Attempting to make these cuts of beef in a slow cooker will result in tough and chewy meat, which no one likes. Once again, you’ll want to stick to the cheaper cuts of meat, like this easy slow cooker BBQ beef brisket.
Related Reading: The Best Meat Delivery Services to Try in 2020
9. Whole Turkey or Chicken
While you technically can cook turkey in a slow cooker (this slow cooker turkey breast recipe is a winner), experts urge home chefs to steer clear of slow cooking whole birds. Even if you’re able to find a Crock-Pot that’s large enough to fit an entire chicken or turkey, slow cooking meat with the skin attached doesn’t create the most attractive results.

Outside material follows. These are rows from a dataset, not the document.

(** ** The lifecycle *)

(** What holds of the events of a journal, by position. *)
Record lifecycle (run : string) (l : list journal_event) : Prop := {
  lc_run : forall i e, l !! i = Some e -> j_run e = run;
  lc_kickoff : forall i e, l !! i = Some e -> j_kind e = KICKOFF <-> i = 0%nat;
  lc_completed : forall i e, l !! i = Some e -> j_kind e = RUN_COMPLETED -> length l = S i;
  lc_repair : forall i j e e', l !! i = Some e -> l !! j = Some e' -> j_kind e = j_kind e' ->
    j_kind e = REPAIR_ATTEMPT \/ j_kind e = REPAIR_RESULT -> i = j;
  lc_repaired : forall j e, l !! j = Some e -> j_kind e = REPAIR_RESULT -> exists i a, (i < j)%nat /\ l !! i = Some a /\ j_kind a = REPAIR_ATTEMPT;
  lc_package : forall i e, l !! i = Some e -> j_kind e = PACKAGE_RESULT -> exists id, id <> "" /\ get "package_id" (j_payload e) = JStr id;
  lc_once : forall i j e e', l !! i = Some e -> l !! j = Some e' -> j_kind e = PACKAGE_RESULT -> j_kind e' = PACKAGE_RESULT ->
    get "package_id" (j_payload e) = get "package_id" (j_payload e') -> i = j;
  lc_linked : forall i e, l !! i = Some e -> j_sequence e = Z.of_nat i + 1 /\ j_previous e = last_event_digest (take i l) }.

Lemma has_kind_spec k l : has_kind k l = true <-> exists i e, l !! i = Some e /\ j_kind e = k.
Proof.
  unfold has_kind. rewrite existsb_exists. split.
  - intros (e & [i Hi]%list_elem_of_In%list_elem_of_lookup & He%bool_decide_eq_true). by exists i, e.
  - intros (i & e & Hi & He). exists e. split; [by apply list_elem_of_lookup_2, list_elem_of_In in Hi|by apply bool_decide_eq_true].
Qed.

(** The transitions a journal allows. *)
Record legal (l : list journal_event) (k : kind) (payload : contract) : Prop := {
  lg_kickoff : k = KICKOFF <-> l = [];
  lg_open : forall i e, l !! i = Some e -> length l = S i -> j_kind e <> RUN_COMPLETED;
  lg_attempt : k = REPAIR_ATTEMPT -> has_kind REPAIR_ATTEMPT l = false;
  lg_result : k = REPAIR_RESULT -> has_kind REPAIR_ATTEMPT l = true /\ has_kind REPAIR_RESULT l = false;
  lg_package : k = PACKAGE_RESULT -> exists id, id <> "" /\ get "package_id" payload = JStr id
    /\ forall i e, l !! i = Some e -> j_kind e = PACKAGE_RESULT -> get "package_id" (j_payload e) <> JStr id }.

Lemma journal_transition_legal l k payload : _validate_transition l k payload = Ok tt -> legal l k payload.
Proof.
  unfold _validate_transition. destruct l as [|final l _] using rev_ind.
  { intros ->%require_ok%bool_decide_eq_true. by constructor. }
  rewrite last_snoc. intros H. take_guard H E1. take_guard H E2. take_guard H E3. take_guard H E4. take_ok H u E5. destruct u.
  apply negb_true_iff, bool_decide_eq_false in E1, E2. constructor.
  - split; [done|]. by destruct l.
  - intros i e He Hl. rewrite length_app in Hl. cbn in Hl. apply lookup_snoc_Some in He as [[Hi _]|[_ <-]]; [lia|done].
  - intros ->. by rewrite bool_decide_eq_true_2 in E4 by done; apply negb_true_iff in E4.
  - intros ->. rewrite bool_decide_eq_true_2 in E5 by done. take_guard E5 E6. apply require_ok, negb_true_iff in E5. done.
  - intros ->. rewrite bool_decide_eq_true_2 in H by done. destruct (get "package_id" payload) as [| | |id| |] eqn:Eid; try done.
    take_guard H E6. apply negb_true_iff, String.eqb_neq in E6. apply require_ok, negb_true_iff in H. exists id. split_and!; [done..|].
    intros i e He Hk Hg. apply not_true_iff_false in H. apply H, existsb_exists. exists e.
    split; [by apply list_elem_of_lookup_2, list_elem_of_In in He|]. rewrite Hg, bool_decide_eq_true_2 by done. apply String.eqb_refl.
Qed.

Also, when it comes to making whole poultry in a slow cooker, Jason Goldstein, food blogger and recipe developer at ChopHappy.com, says, “These birds don’t cook evenly. The thick parts stay more juicy and the thinner parts dry out. The skin also gets rubbery because the chicken steams when it’s enclosed, this means no fabulous, crispy, brown chicken skin.”
Goldstein’s suggestion? “Spatchcock the chicken so it will lay flat on a sheet pan to ensure an even cooking. Season the chicken or turkey overnight in the fridge, this will let the seasoning soak into the bird. Smear the outside and inside with garlic rosemary butter and cook in the oven on a sheet pan.”
You can—and should—put the chicken carcass in your slow cooker, though, for easy Crock-Pot chicken stock.
10. Hard Boiled Eggs
I can’t think of anything less appetizing than greenish brown hard boiled eggs, but that’s exactly what they’ll look like if you try and make them in a slow cooker, says Stephanie O’Dea, author of A Year of Slow Cooking. According to O’Dea, making them in the slow cooker will also fill your home with the scent of hard boiled eggs. Not exactly ideal.
Instead, your best bet for perfectly hard boiled eggs is your Instant Pot.
Pasta is another dish that you could make in a slow cooker, but why would you? “Slow cooking pasta turns it into a gummy paste,” says Karen Tedesco of Family Style Food. The easiest way to make perfect al dente pasta is the old fashioned way—with boiling water on the stove.
Related Reading: 9 Slow Cooker Pasta Recipes to Last All Week
However, if you are making a dish in your slow cooker that involves pasta (think: minestrone soup), Tedesco says, “It’s better to cook and add in the pasta for a slow-cooked dish right before serving, which takes about 10 minutes.”
12. Any Recipe That Requires Very High Heat
Lastly, avoid slow cooking dishes that require a really high temperature. “Anything that needs to be seared, will not work well in the crock pot as the temperature will not get high enough to actually close off the meat and seal in the juices,” explains, Jason Ast, a trained chef and founder of Qurate, a food tech company.
The appeal of a slow cooker is that you can “set it and forget it.” The less manual intervention a dish requires, the better.